Task to carry out :: Could you reproduce every record below exactly as written?

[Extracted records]

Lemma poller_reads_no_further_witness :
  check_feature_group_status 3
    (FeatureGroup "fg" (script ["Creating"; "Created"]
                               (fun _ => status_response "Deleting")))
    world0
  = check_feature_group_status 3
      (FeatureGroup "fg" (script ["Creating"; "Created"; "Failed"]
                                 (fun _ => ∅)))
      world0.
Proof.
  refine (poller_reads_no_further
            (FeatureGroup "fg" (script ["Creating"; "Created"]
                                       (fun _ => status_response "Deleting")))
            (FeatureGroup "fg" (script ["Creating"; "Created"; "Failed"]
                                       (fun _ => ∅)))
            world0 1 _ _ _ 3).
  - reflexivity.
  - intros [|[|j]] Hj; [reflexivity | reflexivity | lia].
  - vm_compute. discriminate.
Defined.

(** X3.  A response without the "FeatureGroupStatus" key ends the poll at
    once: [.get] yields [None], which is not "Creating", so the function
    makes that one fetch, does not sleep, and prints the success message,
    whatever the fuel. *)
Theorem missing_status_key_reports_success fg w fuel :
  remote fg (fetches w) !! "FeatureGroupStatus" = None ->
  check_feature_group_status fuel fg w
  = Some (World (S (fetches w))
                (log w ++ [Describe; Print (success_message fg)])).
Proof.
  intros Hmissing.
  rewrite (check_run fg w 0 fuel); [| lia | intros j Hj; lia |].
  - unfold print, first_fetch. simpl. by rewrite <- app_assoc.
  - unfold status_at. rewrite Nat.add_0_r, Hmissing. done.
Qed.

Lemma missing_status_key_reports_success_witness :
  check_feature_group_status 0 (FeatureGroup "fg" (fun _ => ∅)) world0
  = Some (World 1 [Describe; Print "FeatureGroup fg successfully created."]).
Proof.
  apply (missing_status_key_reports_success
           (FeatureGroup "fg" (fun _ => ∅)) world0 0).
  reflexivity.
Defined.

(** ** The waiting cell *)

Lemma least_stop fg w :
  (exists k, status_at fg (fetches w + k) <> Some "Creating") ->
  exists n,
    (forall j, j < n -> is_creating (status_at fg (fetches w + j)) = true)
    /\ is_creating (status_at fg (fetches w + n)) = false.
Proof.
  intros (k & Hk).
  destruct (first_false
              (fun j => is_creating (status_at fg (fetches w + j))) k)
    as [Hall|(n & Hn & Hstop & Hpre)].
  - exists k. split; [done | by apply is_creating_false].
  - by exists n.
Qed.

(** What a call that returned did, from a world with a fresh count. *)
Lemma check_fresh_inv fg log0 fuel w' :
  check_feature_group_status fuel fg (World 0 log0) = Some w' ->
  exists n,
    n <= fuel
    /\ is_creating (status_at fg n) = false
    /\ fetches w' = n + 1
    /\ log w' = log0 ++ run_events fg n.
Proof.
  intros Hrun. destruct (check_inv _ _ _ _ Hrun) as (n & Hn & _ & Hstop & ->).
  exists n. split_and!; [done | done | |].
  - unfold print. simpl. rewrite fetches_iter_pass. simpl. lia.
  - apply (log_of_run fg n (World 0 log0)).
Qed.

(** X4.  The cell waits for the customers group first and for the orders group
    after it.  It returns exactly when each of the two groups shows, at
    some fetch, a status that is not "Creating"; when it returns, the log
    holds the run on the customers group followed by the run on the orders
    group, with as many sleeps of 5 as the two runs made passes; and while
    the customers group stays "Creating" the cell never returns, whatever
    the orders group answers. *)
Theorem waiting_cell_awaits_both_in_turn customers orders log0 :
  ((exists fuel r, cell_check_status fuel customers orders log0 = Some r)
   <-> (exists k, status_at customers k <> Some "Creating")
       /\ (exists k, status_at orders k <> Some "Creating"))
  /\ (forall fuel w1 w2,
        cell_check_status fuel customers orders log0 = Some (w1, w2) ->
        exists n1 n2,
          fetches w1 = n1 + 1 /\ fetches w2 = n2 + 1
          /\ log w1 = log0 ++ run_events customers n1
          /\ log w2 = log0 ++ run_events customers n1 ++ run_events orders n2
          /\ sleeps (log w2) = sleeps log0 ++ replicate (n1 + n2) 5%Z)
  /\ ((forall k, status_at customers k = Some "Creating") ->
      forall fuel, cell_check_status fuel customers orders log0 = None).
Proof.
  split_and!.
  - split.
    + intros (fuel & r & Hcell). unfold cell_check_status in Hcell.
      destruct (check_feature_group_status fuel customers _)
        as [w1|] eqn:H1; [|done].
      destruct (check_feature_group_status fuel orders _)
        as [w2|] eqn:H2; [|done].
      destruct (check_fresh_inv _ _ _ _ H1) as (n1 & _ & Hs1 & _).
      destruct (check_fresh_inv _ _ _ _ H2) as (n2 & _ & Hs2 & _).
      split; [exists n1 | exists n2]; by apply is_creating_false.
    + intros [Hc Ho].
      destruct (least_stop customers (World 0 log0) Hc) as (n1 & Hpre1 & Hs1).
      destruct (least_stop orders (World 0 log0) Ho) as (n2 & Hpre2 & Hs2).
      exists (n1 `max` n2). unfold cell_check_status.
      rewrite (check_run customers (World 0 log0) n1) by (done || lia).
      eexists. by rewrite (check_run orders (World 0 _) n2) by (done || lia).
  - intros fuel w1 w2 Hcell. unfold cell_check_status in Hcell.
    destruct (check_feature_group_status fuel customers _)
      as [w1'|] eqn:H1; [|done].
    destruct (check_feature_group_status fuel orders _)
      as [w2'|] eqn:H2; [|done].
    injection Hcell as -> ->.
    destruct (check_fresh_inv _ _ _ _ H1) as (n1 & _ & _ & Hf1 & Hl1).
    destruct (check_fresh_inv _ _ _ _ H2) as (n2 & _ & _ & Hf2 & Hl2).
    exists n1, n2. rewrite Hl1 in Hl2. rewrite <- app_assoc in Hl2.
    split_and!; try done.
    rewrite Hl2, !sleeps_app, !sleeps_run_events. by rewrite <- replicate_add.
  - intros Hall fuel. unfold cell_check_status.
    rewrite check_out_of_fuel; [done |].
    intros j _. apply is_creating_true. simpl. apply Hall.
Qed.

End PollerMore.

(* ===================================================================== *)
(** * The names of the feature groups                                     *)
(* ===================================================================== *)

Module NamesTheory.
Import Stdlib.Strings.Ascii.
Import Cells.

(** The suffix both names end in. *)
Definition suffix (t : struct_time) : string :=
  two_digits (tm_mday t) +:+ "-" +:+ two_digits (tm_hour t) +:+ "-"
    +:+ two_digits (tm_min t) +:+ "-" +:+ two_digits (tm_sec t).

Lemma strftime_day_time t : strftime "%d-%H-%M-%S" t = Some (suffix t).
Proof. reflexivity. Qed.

Exercise answer ::
Lemma poller_reads_no_further_witness :
  check_feature_group_status 3
    (FeatureGroup "fg" (script ["Creating"; "Created"]
                               (fun _ => status_response "Deleting")))
    world0
  = check_feature_group_status 3
      (FeatureGroup "fg" (script ["Creating"; "Created"; "Failed"]
                                 (fun _ => ∅)))
      world0.
Proof.
  refine (poller_reads_no_further
            (FeatureGroup "fg" (script ["Creating"; "Created"]
                                       (fun _ => status_response "Deleting")))
            (FeatureGroup "fg" (script ["Creating"; "Created"; "Failed"]
                                       (fun _ => ∅)))
            world0 1 _ _ _ 3).
  - reflexivity.
  - intros [|[|j]] Hj; [reflexivity | reflexivity | lia].
  - vm_compute. discriminate.
Defined.

(** X3.  A response without the "FeatureGroupStatus" key ends the poll at
    once: [.get] yields [None], which is not "Creating", so the function
    makes that one fetch, does not sleep, and prints the success message,
    whatever the fuel. *)
Theorem missing_status_key_reports_success fg w fuel :
  remote fg (fetches w) !! "FeatureGroupStatus" = None ->
  check_feature_group_status fuel fg w
  = Some (World (S (fetches w))
                (log w ++ [Describe; Print (success_message fg)])).
Proof.
  intros Hmissing.
  rewrite (check_run fg w 0 fuel); [| lia | intros j Hj; lia |].
  - unfold print, first_fetch. simpl. by rewrite <- app_assoc.
  - unfold status_at. rewrite Nat.add_0_r, Hmissing. done.
Qed.

Lemma missing_status_key_reports_success_witness :
  check_feature_group_status 0 (FeatureGroup "fg" (fun _ => ∅)) world0
  = Some (World 1 [Describe; Print "FeatureGroup fg successfully created."]).
Proof.
  apply (missing_status_key_reports_success
           (FeatureGroup "fg" (fun _ => ∅)) world0 0).
  reflexivity.
Defined.

(** ** The waiting cell *)

Lemma least_stop fg w :
  (exists k, status_at fg (fetches w + k) <> Some "Creating") ->
  exists n,
    (forall j, j < n -> is_creating (status_at fg (fetches w + j)) = true)
    /\ is_creating (status_at fg (fetches w + n)) = false.
Proof.
  intros (k & Hk).
  destruct (first_false
              (fun j => is_creating (status_at fg (fetches w + j))) k)
    as [Hall|(n & Hn & Hstop & Hpre)].
  - exists k. split; [done | by apply is_creating_false].
  - by exists n.
Qed.

(** What a call that returned did, from a world with a fresh count. *)
Lemma check_fresh_inv fg log0 fuel w' :
  check_feature_group_status fuel fg (World 0 log0) = Some w' ->
  exists n,
    n <= fuel
    /\ is_creating (status_at fg n) = false
    /\ fetches w' = n + 1
    /\ log w' = log0 ++ run_events fg n.
Proof.
  intros Hrun. destruct (check_inv _ _ _ _ Hrun) as (n & Hn & _ & Hstop & ->).
  exists n. split_and!; [done | done | |].
  - unfold print. simpl. rewrite fetches_iter_pass. simpl. lia.
  - apply (log_of_run fg n (World 0 log0)).
Qed.

(** X4.  The cell waits for the customers group first and for the orders group
    after it.  It returns exactly when each of the two groups shows, at
    some fetch, a status that is not "Creating"; when it returns, the log
    holds the run on the customers group followed by the run on the orders
    group, with as many sleeps of 5 as the two runs made passes; and while
    the customers group stays "Creating" the cell never returns, whatever
    the orders group answers. *)
Theorem waiting_cell_awaits_both_in_turn customers orders log0 :
  ((exists fuel r, cell_check_status fuel customers orders log0 = Some r)
   <-> (exists k, status_at customers k <> Some "Creating")
       /\ (exists k, status_at orders k <> Some "Creating"))
  /\ (forall fuel w1 w2,
        cell_check_status fuel customers orders log0 = Some (w1, w2) ->
        exists n1 n2,
          fetches w1 = n1 + 1 /\ fetches w2 = n2 + 1
          /\ log w1 = log0 ++ run_events customers n1
          /\ log w2 = log0 ++ run_events customers n1 ++ run_events orders n2
          /\ sleeps (log w2) = sleeps log0 ++ replicate (n1 + n2) 5%Z)
  /\ ((forall k, status_at customers k = Some "Creating") ->
      forall fuel, cell_check_status fuel customers orders log0 = None).
Proof.
  split_and!.
  - split.
    + intros (fuel & r & Hcell). unfold cell_check_status in Hcell.
      destruct (check_feature_group_status fuel customers _)
        as [w1|] eqn:H1; [|done].
      destruct (check_feature_group_status fuel orders _)
        as [w2|] eqn:H2; [|done].
      destruct (check_fresh_inv _ _ _ _ H1) as (n1 & _ & Hs1 & _).
      destruct (check_fresh_inv _ _ _ _ H2) as (n2 & _ & Hs2 & _).
      split; [exists n1 | exists n2]; by apply is_creating_false.
    + intros [Hc Ho].
      destruct (least_stop customers (World 0 log0) Hc) as (n1 & Hpre1 & Hs1).
      destruct (least_stop orders (World 0 log0) Ho) as (n2 & Hpre2 & Hs2).
      exists (n1 `max` n2). unfold cell_check_status.
      rewrite (check_run customers (World 0 log0) n1) by (done || lia).
      eexists. by rewrite (check_run orders (World 0 _) n2) by (done || lia).
  - intros fuel w1 w2 Hcell. unfold cell_check_status in Hcell.
    destruct (check_feature_group_status fuel customers _)
      as [w1'|] eqn:H1; [|done].
    destruct (check_feature_group_status fuel orders _)
      as [w2'|] eqn:H2; [|done].
    injection Hcell as -> ->.
    destruct (check_fresh_inv _ _ _ _ H1) as (n1 & _ & _ & Hf1 & Hl1).
    destruct (check_fresh_inv _ _ _ _ H2) as (n2 & _ & _ & Hf2 & Hl2).
    exists n1, n2. rewrite Hl1 in Hl2. rewrite <- app_assoc in Hl2.
    split_and!; try done.
    rewrite Hl2, !sleeps_app, !sleeps_run_events. by rewrite <- replicate_add.
  - intros Hall fuel. unfold cell_check_status.
    rewrite check_out_of_fuel; [done |].
    intros j _. apply is_creating_true. simpl. apply Hall.
Qed.

End PollerMore.

(* ===================================================================== *)
(** * The names of the feature groups                                     *)
(* ===================================================================== *)

Module NamesTheory.
Import Stdlib.Strings.Ascii.
Import Cells.

(** The suffix both names end in. *)
Definition suffix (t : struct_time) : string :=
  two_digits (tm_mday t) +:+ "-" +:+ two_digits (tm_hour t) +:+ "-"
    +:+ two_digits (tm_min t) +:+ "-" +:+ two_digits (tm_sec t).

Lemma strftime_day_time t : strftime "%d-%H-%M-%S" t = Some (suffix t).
Proof. reflexivity. Qed.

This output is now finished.